Siempre he sido una persona activa y sociable y, desde que me jubilé, participo en un club de jardinería y de lectura. Nos gusta reunirnos con los amigos para ponernos al día. Dispongo de mucho tiempo libre para salir a tomar algo, recibir visitas o a los nietos. Por eso, ¡siempre estábamos divirtiéndonos!

Empezaba a darme cuenta de que necesitaba tomarme las cosas con un poco más de calma, y sufrí un ataque al corazón que representó un gran shock en mi vida. Después del susto, me sentí tan aliviada al encontrarme bien que cuando me dieron la noticia de que tenía insuficiencia cardíaca no me hundí. Pero, en ningún caso nada iba a volver a ser como antes, por lo que empecé a tener más en cuenta lo que los médicos me habían aconsejado. Tuve que seguir algunas recomendaciones como reducir el consumo de alcohol y dulces o dar paseos, pero me resultaba imposible eliminar de mi mente ese sentimiento de cansancio. No solo me resultaba imposible realizar las tareas físicas que deseaba, sino que mi mente parecía estar ralentizándose. Mi marido decía que me estaba cambiando el humor y que quizás debía hablar con mi médico. En mi última revisión, mencioné que me estaba encontrando muy cansada y me comentaron que iban a hacerme un simple análisis de sangre para comprobar mis niveles de hierro. El resultado fue que no tenía suficiente hierro debido a varios motivos, por lo que me están tratando y estoy siguiendo sus consejos sobre qué alimentos comer para obtener más hierro.

Tengo que ser realista con lo que puedo y no puedo hacer ahora. A veces vienen amigos a casa pero no puedo charlar con ellos como antes porque tengo dificultad para respirar, pero si me lo tomo con calma todavía podemos divertirnos. También sé que necesito descansar después de cualquier actividad o entre actividades. 
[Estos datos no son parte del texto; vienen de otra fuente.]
Lemma refresh_wp `{!PollerLaws P} (x : Ctx Q P) :
  ConnOK o (x_conn x) -> poller_ok (x_poller x) ->
  (closed (x_conn x) = false ->
     registered (x_poller x) !! fd (x_conn x) = Some (registeredEvents (x_conn x))) ->
  wp (RefreshConnectionInterest o)
     (fun _ x' => exists m' p' c', x' = mkCtx (x_store x) m' p' c' /\ poller_ok p' /\
        refreshed (x_conn x) c' (x_poller x) p')
     (fun f x' => (exists e, f = Throw e) /\ poller_ok (x_poller x') /\
        registered (x_poller x') = registered (x_poller x) /\ x_store x' = x_store x) x.
Proof.
  intros Hc Hpo Hreg. destruct x as [s m p c]. cbn in Hc, Hpo, Hreg.
  unfold RefreshConnectionInterest. apply wp_bind, wp_gets. cbn [x_conn id].
  destruct (closed c) eqn:Hcl.
  { apply wp_ret. exists m, p, c. split; [done|]. split; [done|]. left. cbn.
    split_and!; try done; [by apply Hc|by left]. }
  specialize (Hreg eq_refl). pose proof (co_buffer _ _ Hc) as Hb.
  apply wp_bind, (wp_backpressure o); [done|]. intros m1. apply wp_bind, wp_gets. cbn [x_conn id with_conn].
  assert (ConnOK o (bp_conn o c)) as Hc1.
  { apply bp_restores; [done|apply Hc|apply Hc|apply Hc|done|]. intros Hcw. by apply (co_active _ _ Hc). }
  destruct (bp_conn_same o c) as (Hpe & Hwb & _ & Hcl1 & Hcw1 & Hfd & Hre).
  rewrite Hcw1, Hwb, (empty_data _ Hb), Hre, Hfd.
  change (Data (writeBuffer c)) with (pending c).
  destruct (closeAfterWrite c && bool_decide (pending c = [])) eqn:Hdone.
  { apply andb_true_iff in Hdone as [Hcw Hnil%bool_decide_eq_true].
    apply wp_markclosed. eexists m1, p, _. split; [reflexivity|]. split; [done|]. left.
    cbn. rewrite closed_bp. split_and!; try done. by right. }
  destruct (Z.eqb_spec (DesiredEvents (bp_conn o c)) IoEvent_None) as [Hnone|Hsome].
  { exfalso. destruct (desired_none (bp_conn o c)) as [Hcw Hnil]; try done.
    - by rewrite Hwb.
    - by rewrite Hcl1.
    - rewrite Hcw1. destruct (closeAfterWrite c) eqn:Hcw; [by right|left].
      by apply bp_conn_ok.
    - rewrite Hcw1 in Hcw. rewrite Hpe in Hnil. rewrite Hcw, Hnil in Hdone. done. }
  destruct (Z.eqb_spec (DesiredEvents (bp_conn o c)) (registeredEvents c)) as [Hsame|Hdiff].
  { apply wp_ret. exists m1, p, (bp_conn o c). split; [done|]. split; [done|]. right.
    cbn. split_and!; try done.
    - by rewrite Hcl1.
    - split; [by rewrite Hre|done].
    - exists (registeredEvents c). rewrite <-Hre. by destruct (bp_conn o c).
    - rewrite Hre. symmetry. by apply insert_id. }
  apply wp_bind. unfold wp at 1, zoom. cbn [x_poller with_conn].
  pose proof (modity_law (fd c) (DesiredEvents (bp_conn o c)) p Hpo) as Hlaw. unfold wp in Hlaw.
  destruct (poller_Modity (fd c) (DesiredEvents (bp_conn o c)) p) as [[[]|f] p'].
  - destruct Hlaw as (Hpo' & _ & Hp'). apply wp_modify. eexists m1, p', _. split; [reflexivity|].
    split; [done|]. right. cbn [x_conn x_poller].
    split_and!; [exact (eq_trans Hcl1 Hcl)|by split|apply ConnOK_registered; [done|exact (eq_trans Hcl1 Hcl)]|by eexists|done].
  - destruct Hlaw as (Hpo' & Hp' & He). by split_and!.
Qed.
End handlers_ok.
Mi marido se ha adaptado a su nuevo papel de cuidador. Al principio, a duras penas me dejaba levantarme de la silla, pero ahora se ha dado cuenta de que me viene bien levantarme y realizar actividades. Siempre le ha gustado cocinar, así que entre nosotros nos las apañamos para ocuparnos de las tareas y todavía tengo fuerzas para que hagamos juntos las cosas que siempre nos han gustado.

Desde que estoy recibiendo tratamiento para el déficit de hierro me siento menos aturdida y más positiva acerca del futuro. Mi marido me recuerda que hay que centrarse en cada día, escuchar a mi cuerpo y estar extremadamente agradecida con lo que la vida me ha dado.